8. Sarcasm Bothers Richard Simmons.
At Phoenix’s Sky Harbor Airport in 2004, Simmons was there when a fellow traveller made a disparaging remark about his Sweatin’ to the Oldies collection of tapes. Police claim that when the man saw Simmons, he yelled, “Hey, everybody, it’s Richard Simmons. Let’s unpack and groove to some 1950s music.
Simmons reportedly walked over and slapped the man across the face after becoming annoyed by the heckling. The Bangor Daily News reported that he was charged by police with minor assault. Later, the matter was resolved and dismissed.
9. Richard Simmons Had an Asthma Attack as A Result of David Letterman.
David Letterman frequently played the straight guy to Simmons’ exaggerated antics on his late-night talk shows when Simmons appeared as a guest.
After Letterman playfully splashed him with a fire extinguisher in 2000, causing the asthmatic Simmons to have such difficulty breathing that paramedics were called, Simmons took a sabbatical from the appearances. The incident offended the typically jovial Simmons to the point where he refused to appear on the show for six years.
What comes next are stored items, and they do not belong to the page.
(** [(l *Logger) mill()]: the first call makes the channel and starts
    the goroutine; every call then tries to send without blocking. *)
Definition mill : M W unit :=
  let* l := getL in
  (if startMill l then retM tt
   else modifyL (fun l => set_startMill true (set_millCh (Some 0%nat) l))) >>
  let* l := getL in
  match millCh l with
  | Some O => modifyL (set_millCh (Some 1%nat))
  | _ => retM tt
  end.

(** [(l *Logger) oldLogFiles()]. *)
Definition oldLogFiles : M W (error + list logInfo) :=
  let* d := dir in
  let* r := call (ioutil_ReadDir d) in
  match r with
  | inl err =>
      retM (inl (Wrapf "can't read log currentFile directory: " err))
  | inr files => retM (inr (sortNewestFirst (decodeEntries files)))
  end.

(** [compressLogFile(src, dst)]; the deferred calls run, last first,
    where the function returns. *)
Definition compressCopy (f gzf : File) (src : string)
  : M W (option error) :=
  let* e := call (gzip_Copy gzf f) in
  match e with Some err => retM (Some err) | None =>
  let* e := call (gzip_Close gzf) in
  match e with Some err => retM (Some err) | None =>
  let* e := call (File_Close gzf) in
  match e with Some err => retM (Some err) | None =>
  let* e := call (File_Close f) in
  match e with Some err => retM (Some err) | None =>
  let* e := call (os_Remove src) in
  match e with Some err => retM (Some err) | None =>
  retM None
  end end end end end.

Definition compressLogFile (src dst : string) : M W (option error) :=
  let* r := call (os_OpenFile src O_RDONLY 0) in
  match r with
  | inl err => retM (Some (Wrapf "failed to open log file: " err))
  | inr f =>
      let* res :=
        let* r := call (osStat src) in
        match r with
        | inl err => retM (Some (Wrapf "failed to stat log file: " err))
        | inr fi =>
            let* e := call (chown dst fi) in
            match e with
            | Some err =>
                retM (Some (Wrapf "failed to chown compressed log file: " err))
            | None =>
                let* r :=
                  call (os_OpenFile dst (mkFlags true true true false)
                          (fi_Mode fi)) in
                match r with
                | inl err =>
                    retM (Some
                      (Wrapf "failed to open compressed log file: " err))
                | inr gzf =>
                    let* res := compressCopy f gzf src in
                    let* res :=
                      match res with
                      | Some err =>
                          call (os_Remove dst) >>
                          retM (Some
                            (Wrapf "failed to compress log file: " err))
                      | None => retM None
                      end in
                    call (File_Close gzf) >>
                    retM res
                end
            end
        end in
      call (File_Close f) >>
      retM res
  end.

(** The two loops that end [millRunOnce]: [err] keeps the first error. *)
Definition keepFirst (err e : option error) : option error :=
  match err, e with
  | None, Some _ => e
  | _, _ => err
  end.

Fixpoint removeLoop (remove : list logInfo) (err : option error)
  : M W (option error) :=
  match remove with
  | [] => retM err
  | f :: rest =>
      let* d := dir in
      let* errRemove := call (os_Remove (filepath_Join d (Name f))) in
      removeLoop rest (keepFirst err errRemove)
  end.

Fixpoint compressLoop (compress : list logInfo) (err : option error)
  : M W (option error) :=
  match compress with
  | [] => retM err
  | f :: rest =>
      let* d := dir in
      let fn := filepath_Join d (Name f) in
      let* errCompress := compressLogFile fn (fn +:+ CompressSuffix) in
      compressLoop rest (keepFirst err errCompress)
  end.

Definition millExecute (remove compress : list logInfo)
  : M W (option error) :=
  let* err := removeLoop remove None in
  compressLoop compress err.

(** [(l *Logger) millRunOnce()]. *)
Definition millRunOnce : M W (option error) :=
  let* l := getL in
  if (MaxBackups l =? 0) && negb (Compress l) then retM None else
  let* r := oldLogFiles in
  match r with
  | inl err => retM (Some err)
  | inr files =>
      let* l := getL in
      let '(remove, files) := millSelectRemove (MaxBackups l) files in
      let* compress := liftRes (millSelectCompress (Compress l) files) in
      millExecute remove compress
  end.

(** One turn of the loop of [millRun]: take a signal from the channel,
    if there is one, and run a pass, dropping its error.  A panic of the
    pass is not recovered. *)
Definition millRunStep : M W bool :=
  let* l := getL in
  match millCh l with
  | Some (S n) =>
      modifyL (set_millCh (Some n)) >>
      millRunOnce >>
      retM true
  | _ => retM false
  end.

(** The time the writer works with: [time.Now()], in UTC unless
    [LocalTime]. *)
Definition now : M W Time :=
  let* l := getL in
  let* t := call time_Now in
  retM (if negb (LocalTime l) then time_UTC t else t).

(** [(l *Logger) newFileName()]. *)
Definition newFileName : M W string :=
  let* t := now in
  let name := fileNameFor t in
  let* d := dir in
  retM (filepath_Join d name).

(** [(l *Logger) openNew()]. *)
Definition openNew : M W (option error) :=
  let* name := newFileName in
  let* r := call (os_OpenFile name (mkFlags true true true false) perm_0644) in
  match r with
  | inl err => retM (Some (Wrapf "can't open new logfile: " err))
  | inr f =>
      modifyL (set_currentFile (Some f)) >>
      mill >>
      retM None
  end.

(** [(l *Logger) openExistingOrNew()]. *)
Definition openExistingOrNew : M W (option error) :=
  let* r := oldLogFiles in
  match r with
  | inl err => retM (Some err)
  | inr allFiles =>
      match allFiles with
      | latest :: _ =>
          let* t := now in
          let* l := getL in
          let duration := time_Sub t (timestamp latest) in
          if duration <? Duration_mul (MaxDays l) NanosecondPerDay then
            let* d := dir in
            let* r :=
              call (os_OpenFile (d +:+ Name latest)
                      (mkFlags false true false true)
                      perm_0644) in
            match r with
            | inl err => retM (Some err)
            | inr file =>
                modifyL (set_currentFile (Some file)) >>
                retM None
            end
          else openNew
      | [] => openNew
      end
  end.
10. Richard Simmons Dislikes Dining Establishments.
In an interview with the Denver Post in 2008, Simmons claimed that he rarely goes to restaurants because patrons are always craning their necks to see what the diet expert is eating.
When travelling, Simmons generally orders room service to maintain some sort of seclusion. Additionally, he stays away from grocery stores because he worries that customers may approach him and ask him to check the ingredients list to determine if it’s a healthy option.